# What is needed:
Going through the entries below, count each line containing the word "FutV". Report the number only.

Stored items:
------------------------------

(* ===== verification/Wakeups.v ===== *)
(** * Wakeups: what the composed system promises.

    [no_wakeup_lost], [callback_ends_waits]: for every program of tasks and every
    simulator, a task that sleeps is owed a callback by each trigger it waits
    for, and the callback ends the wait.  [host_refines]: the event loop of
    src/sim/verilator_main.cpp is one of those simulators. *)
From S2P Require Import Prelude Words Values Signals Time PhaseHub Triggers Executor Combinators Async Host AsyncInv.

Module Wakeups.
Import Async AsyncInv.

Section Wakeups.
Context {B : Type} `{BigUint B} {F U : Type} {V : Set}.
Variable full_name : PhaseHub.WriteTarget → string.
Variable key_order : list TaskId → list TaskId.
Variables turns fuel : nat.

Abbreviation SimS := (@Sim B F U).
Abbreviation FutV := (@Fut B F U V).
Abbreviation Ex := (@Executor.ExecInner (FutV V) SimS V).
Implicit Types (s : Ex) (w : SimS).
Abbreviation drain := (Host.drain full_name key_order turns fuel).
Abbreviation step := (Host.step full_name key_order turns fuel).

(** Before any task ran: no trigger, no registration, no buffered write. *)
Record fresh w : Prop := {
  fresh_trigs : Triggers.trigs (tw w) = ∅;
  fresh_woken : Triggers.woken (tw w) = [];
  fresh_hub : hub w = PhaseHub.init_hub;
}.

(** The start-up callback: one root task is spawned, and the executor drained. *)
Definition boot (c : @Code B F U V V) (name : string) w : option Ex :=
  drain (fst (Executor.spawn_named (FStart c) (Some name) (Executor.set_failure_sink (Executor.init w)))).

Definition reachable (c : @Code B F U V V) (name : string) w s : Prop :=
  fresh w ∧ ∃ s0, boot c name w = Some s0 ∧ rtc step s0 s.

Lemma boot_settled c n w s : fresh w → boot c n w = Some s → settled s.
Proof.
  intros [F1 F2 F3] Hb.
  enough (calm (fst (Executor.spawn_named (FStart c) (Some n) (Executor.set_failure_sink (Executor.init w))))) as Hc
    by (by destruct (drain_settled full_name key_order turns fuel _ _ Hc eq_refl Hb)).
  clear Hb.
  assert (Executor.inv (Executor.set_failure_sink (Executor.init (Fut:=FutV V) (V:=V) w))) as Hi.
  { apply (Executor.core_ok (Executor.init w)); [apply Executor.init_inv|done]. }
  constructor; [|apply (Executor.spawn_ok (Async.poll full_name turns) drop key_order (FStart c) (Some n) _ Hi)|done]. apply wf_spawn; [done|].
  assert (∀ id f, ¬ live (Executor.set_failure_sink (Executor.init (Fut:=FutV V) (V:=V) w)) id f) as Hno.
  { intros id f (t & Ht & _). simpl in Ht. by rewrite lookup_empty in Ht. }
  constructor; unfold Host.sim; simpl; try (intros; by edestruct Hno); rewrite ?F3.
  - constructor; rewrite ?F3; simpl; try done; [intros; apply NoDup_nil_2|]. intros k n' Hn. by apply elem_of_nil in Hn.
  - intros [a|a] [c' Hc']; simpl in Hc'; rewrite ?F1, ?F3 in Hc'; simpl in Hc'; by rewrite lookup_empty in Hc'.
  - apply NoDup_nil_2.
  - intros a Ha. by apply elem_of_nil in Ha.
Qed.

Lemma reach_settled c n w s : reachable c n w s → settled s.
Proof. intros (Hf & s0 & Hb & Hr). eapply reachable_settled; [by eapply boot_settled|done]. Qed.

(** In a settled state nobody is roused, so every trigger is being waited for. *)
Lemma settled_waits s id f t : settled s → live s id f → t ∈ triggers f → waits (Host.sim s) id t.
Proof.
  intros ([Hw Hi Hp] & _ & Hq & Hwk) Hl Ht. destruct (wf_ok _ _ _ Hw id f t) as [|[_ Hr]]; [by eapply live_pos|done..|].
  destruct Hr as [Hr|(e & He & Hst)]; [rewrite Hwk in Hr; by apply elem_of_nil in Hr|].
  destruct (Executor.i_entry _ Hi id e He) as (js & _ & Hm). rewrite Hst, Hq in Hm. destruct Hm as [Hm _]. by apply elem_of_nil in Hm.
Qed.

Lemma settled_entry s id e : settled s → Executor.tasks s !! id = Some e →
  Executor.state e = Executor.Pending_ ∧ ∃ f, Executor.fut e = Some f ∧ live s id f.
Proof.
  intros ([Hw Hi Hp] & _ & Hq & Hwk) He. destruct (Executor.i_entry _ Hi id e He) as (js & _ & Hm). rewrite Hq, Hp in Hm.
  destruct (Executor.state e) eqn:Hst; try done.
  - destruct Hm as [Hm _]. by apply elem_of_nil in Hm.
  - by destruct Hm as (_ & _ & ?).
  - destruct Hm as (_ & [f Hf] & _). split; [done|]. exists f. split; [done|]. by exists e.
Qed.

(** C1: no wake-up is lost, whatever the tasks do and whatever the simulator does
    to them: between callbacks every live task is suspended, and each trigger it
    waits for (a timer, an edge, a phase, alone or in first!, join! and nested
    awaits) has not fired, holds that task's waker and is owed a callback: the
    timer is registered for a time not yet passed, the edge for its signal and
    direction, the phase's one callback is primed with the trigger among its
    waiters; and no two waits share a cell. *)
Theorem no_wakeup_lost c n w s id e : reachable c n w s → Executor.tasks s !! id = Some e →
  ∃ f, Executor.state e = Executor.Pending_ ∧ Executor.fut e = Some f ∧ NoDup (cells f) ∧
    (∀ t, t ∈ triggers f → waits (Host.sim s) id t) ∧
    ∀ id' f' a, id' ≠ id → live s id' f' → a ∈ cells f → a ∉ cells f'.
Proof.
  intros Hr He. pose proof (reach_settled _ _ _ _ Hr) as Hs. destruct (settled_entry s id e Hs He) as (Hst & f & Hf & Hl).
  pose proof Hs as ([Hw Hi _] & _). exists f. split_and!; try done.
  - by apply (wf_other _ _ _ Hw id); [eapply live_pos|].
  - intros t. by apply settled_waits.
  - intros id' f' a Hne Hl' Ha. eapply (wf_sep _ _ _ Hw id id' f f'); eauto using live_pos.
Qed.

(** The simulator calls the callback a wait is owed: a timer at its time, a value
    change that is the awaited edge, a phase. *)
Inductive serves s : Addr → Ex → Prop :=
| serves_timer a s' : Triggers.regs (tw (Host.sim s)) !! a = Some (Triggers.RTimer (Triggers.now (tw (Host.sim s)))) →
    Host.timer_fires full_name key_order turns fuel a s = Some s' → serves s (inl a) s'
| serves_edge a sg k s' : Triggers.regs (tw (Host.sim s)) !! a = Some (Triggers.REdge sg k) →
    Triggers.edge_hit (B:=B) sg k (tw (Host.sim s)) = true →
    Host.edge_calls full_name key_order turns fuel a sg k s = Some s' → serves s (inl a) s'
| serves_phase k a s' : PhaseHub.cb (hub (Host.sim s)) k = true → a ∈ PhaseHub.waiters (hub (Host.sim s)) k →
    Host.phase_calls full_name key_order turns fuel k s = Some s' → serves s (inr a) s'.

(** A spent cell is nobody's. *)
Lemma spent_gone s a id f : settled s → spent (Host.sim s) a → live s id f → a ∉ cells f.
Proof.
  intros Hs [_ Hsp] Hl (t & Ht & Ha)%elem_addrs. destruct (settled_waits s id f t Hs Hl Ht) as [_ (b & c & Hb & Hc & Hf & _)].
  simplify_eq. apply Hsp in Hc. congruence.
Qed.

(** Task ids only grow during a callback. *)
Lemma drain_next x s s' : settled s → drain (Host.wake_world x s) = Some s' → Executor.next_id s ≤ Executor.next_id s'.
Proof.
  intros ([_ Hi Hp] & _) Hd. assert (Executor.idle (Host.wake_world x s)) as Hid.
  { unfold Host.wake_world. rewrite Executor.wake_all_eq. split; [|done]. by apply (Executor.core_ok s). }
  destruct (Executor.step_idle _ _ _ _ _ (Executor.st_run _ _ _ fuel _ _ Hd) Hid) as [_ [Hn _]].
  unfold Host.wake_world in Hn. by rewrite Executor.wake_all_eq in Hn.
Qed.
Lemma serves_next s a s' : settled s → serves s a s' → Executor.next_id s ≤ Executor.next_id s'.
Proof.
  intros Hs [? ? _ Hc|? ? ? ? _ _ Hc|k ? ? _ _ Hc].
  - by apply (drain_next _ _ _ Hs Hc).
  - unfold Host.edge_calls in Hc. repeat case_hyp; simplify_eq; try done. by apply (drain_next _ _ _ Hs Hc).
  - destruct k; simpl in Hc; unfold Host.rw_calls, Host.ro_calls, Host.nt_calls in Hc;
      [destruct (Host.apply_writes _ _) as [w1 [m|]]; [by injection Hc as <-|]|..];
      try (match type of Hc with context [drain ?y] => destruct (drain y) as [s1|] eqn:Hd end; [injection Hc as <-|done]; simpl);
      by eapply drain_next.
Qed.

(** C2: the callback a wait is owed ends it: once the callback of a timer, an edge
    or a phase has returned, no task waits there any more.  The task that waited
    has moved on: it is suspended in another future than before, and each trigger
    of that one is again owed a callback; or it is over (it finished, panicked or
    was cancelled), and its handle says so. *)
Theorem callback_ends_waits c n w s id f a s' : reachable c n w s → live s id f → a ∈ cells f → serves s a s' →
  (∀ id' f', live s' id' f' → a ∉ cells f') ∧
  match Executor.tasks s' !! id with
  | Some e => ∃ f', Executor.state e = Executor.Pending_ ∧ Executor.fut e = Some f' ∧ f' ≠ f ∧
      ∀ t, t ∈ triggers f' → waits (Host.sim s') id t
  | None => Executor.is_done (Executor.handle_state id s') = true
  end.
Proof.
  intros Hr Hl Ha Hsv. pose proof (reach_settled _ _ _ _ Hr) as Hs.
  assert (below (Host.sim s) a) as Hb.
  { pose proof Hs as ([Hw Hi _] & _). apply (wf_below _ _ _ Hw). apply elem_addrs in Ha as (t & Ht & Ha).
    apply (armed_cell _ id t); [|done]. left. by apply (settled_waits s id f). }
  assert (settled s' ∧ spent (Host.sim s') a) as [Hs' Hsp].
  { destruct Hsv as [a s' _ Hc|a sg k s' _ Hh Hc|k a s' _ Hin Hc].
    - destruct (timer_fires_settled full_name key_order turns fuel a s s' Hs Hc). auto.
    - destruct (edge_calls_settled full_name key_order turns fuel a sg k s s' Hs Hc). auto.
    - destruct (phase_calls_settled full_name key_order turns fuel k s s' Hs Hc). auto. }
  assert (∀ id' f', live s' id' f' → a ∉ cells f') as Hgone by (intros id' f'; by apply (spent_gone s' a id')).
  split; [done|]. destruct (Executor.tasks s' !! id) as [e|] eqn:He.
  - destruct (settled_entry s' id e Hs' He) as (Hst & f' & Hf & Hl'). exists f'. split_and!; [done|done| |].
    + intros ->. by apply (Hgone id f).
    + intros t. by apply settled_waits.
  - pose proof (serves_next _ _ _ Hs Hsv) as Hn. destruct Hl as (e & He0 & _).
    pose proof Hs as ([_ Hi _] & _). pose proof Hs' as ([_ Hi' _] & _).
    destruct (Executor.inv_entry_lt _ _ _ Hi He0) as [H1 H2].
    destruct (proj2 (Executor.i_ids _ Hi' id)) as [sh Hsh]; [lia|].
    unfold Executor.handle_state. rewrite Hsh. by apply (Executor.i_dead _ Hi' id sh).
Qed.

------------------------------

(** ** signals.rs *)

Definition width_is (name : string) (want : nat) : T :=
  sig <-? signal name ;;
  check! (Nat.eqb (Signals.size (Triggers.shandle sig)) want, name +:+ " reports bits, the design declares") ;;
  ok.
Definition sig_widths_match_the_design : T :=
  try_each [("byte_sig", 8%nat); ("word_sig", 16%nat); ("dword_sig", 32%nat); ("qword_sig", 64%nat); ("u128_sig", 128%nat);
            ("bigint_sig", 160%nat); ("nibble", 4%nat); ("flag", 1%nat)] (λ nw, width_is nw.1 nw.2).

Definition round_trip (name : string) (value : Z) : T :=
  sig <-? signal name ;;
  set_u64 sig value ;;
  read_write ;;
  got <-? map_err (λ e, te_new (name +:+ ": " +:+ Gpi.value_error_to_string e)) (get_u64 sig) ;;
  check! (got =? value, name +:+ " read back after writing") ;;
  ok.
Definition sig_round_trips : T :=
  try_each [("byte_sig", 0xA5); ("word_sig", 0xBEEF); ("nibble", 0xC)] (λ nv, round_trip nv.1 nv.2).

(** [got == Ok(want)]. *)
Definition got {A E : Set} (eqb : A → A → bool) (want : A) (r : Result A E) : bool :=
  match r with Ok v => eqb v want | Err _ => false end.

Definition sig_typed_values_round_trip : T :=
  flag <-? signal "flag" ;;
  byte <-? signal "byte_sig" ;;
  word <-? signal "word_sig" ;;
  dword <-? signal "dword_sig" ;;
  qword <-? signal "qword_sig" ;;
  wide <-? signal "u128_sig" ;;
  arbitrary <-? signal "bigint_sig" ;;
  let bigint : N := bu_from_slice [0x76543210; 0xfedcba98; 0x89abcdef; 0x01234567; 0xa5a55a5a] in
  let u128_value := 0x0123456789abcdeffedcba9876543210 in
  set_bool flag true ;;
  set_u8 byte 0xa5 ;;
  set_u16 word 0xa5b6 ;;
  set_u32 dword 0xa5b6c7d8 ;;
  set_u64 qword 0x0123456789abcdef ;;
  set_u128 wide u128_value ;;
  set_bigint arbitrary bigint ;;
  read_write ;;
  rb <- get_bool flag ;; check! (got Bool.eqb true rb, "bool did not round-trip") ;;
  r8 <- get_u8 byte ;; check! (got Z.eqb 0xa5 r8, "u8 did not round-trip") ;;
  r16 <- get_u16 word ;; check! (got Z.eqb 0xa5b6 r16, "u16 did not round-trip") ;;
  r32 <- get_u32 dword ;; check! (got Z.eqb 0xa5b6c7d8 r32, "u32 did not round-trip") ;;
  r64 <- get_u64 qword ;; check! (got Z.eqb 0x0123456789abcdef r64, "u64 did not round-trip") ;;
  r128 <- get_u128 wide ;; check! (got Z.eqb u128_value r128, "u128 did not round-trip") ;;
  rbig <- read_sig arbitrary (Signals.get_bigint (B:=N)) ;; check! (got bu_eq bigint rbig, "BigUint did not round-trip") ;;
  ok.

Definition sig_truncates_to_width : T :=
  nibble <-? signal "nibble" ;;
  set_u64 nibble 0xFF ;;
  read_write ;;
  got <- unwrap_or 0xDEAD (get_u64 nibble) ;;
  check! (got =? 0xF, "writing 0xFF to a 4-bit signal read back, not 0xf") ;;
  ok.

------------------------------

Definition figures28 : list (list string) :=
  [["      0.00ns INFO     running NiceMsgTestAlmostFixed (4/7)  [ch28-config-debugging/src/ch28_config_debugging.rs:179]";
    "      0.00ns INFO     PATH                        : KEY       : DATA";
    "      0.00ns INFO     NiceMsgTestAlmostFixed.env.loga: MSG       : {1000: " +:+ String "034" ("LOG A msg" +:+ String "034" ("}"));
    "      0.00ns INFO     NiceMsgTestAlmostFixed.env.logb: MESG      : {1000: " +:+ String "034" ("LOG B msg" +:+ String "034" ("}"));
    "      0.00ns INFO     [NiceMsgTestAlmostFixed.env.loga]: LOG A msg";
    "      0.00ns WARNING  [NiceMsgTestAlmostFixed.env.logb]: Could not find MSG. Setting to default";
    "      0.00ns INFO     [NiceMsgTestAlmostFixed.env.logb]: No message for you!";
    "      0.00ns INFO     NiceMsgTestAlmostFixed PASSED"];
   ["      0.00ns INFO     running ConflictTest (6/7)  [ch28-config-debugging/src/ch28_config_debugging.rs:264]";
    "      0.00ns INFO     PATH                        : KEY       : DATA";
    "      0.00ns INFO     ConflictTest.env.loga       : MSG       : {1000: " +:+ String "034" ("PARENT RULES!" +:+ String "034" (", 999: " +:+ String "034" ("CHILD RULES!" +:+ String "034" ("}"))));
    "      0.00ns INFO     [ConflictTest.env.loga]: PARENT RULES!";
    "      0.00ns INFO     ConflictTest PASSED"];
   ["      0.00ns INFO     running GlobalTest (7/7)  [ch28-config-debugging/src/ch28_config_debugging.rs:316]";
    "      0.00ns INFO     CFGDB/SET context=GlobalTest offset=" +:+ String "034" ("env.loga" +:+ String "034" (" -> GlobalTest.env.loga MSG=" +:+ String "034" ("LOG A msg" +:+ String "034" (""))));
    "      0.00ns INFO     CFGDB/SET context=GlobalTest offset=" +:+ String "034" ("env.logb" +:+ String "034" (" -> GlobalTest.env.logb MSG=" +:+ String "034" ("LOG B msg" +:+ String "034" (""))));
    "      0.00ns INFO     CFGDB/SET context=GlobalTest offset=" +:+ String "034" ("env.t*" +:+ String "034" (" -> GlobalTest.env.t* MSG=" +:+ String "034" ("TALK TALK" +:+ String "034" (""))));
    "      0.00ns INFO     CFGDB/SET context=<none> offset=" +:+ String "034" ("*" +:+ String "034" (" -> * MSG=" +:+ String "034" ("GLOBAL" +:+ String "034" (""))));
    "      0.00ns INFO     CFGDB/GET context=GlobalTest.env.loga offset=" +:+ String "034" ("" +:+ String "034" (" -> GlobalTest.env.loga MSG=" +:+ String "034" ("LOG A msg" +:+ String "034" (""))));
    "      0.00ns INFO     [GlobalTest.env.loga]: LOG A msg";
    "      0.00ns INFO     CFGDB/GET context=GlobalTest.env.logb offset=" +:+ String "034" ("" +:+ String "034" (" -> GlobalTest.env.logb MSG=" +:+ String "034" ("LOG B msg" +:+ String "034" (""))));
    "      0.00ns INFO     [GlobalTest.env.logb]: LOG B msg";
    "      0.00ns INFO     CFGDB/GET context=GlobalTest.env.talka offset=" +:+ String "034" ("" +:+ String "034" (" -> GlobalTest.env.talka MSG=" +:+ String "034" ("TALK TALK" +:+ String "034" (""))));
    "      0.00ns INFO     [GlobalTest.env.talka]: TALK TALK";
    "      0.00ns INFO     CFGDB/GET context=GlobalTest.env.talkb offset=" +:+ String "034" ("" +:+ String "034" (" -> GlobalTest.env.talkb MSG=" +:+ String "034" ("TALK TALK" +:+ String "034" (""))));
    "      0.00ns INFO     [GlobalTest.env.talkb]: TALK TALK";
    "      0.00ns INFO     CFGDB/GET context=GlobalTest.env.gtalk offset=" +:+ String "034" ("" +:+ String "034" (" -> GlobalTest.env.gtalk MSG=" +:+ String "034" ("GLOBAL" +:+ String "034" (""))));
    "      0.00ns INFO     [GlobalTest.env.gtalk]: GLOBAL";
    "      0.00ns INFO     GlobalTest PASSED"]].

------------------------------

# Solution for this exercise:
4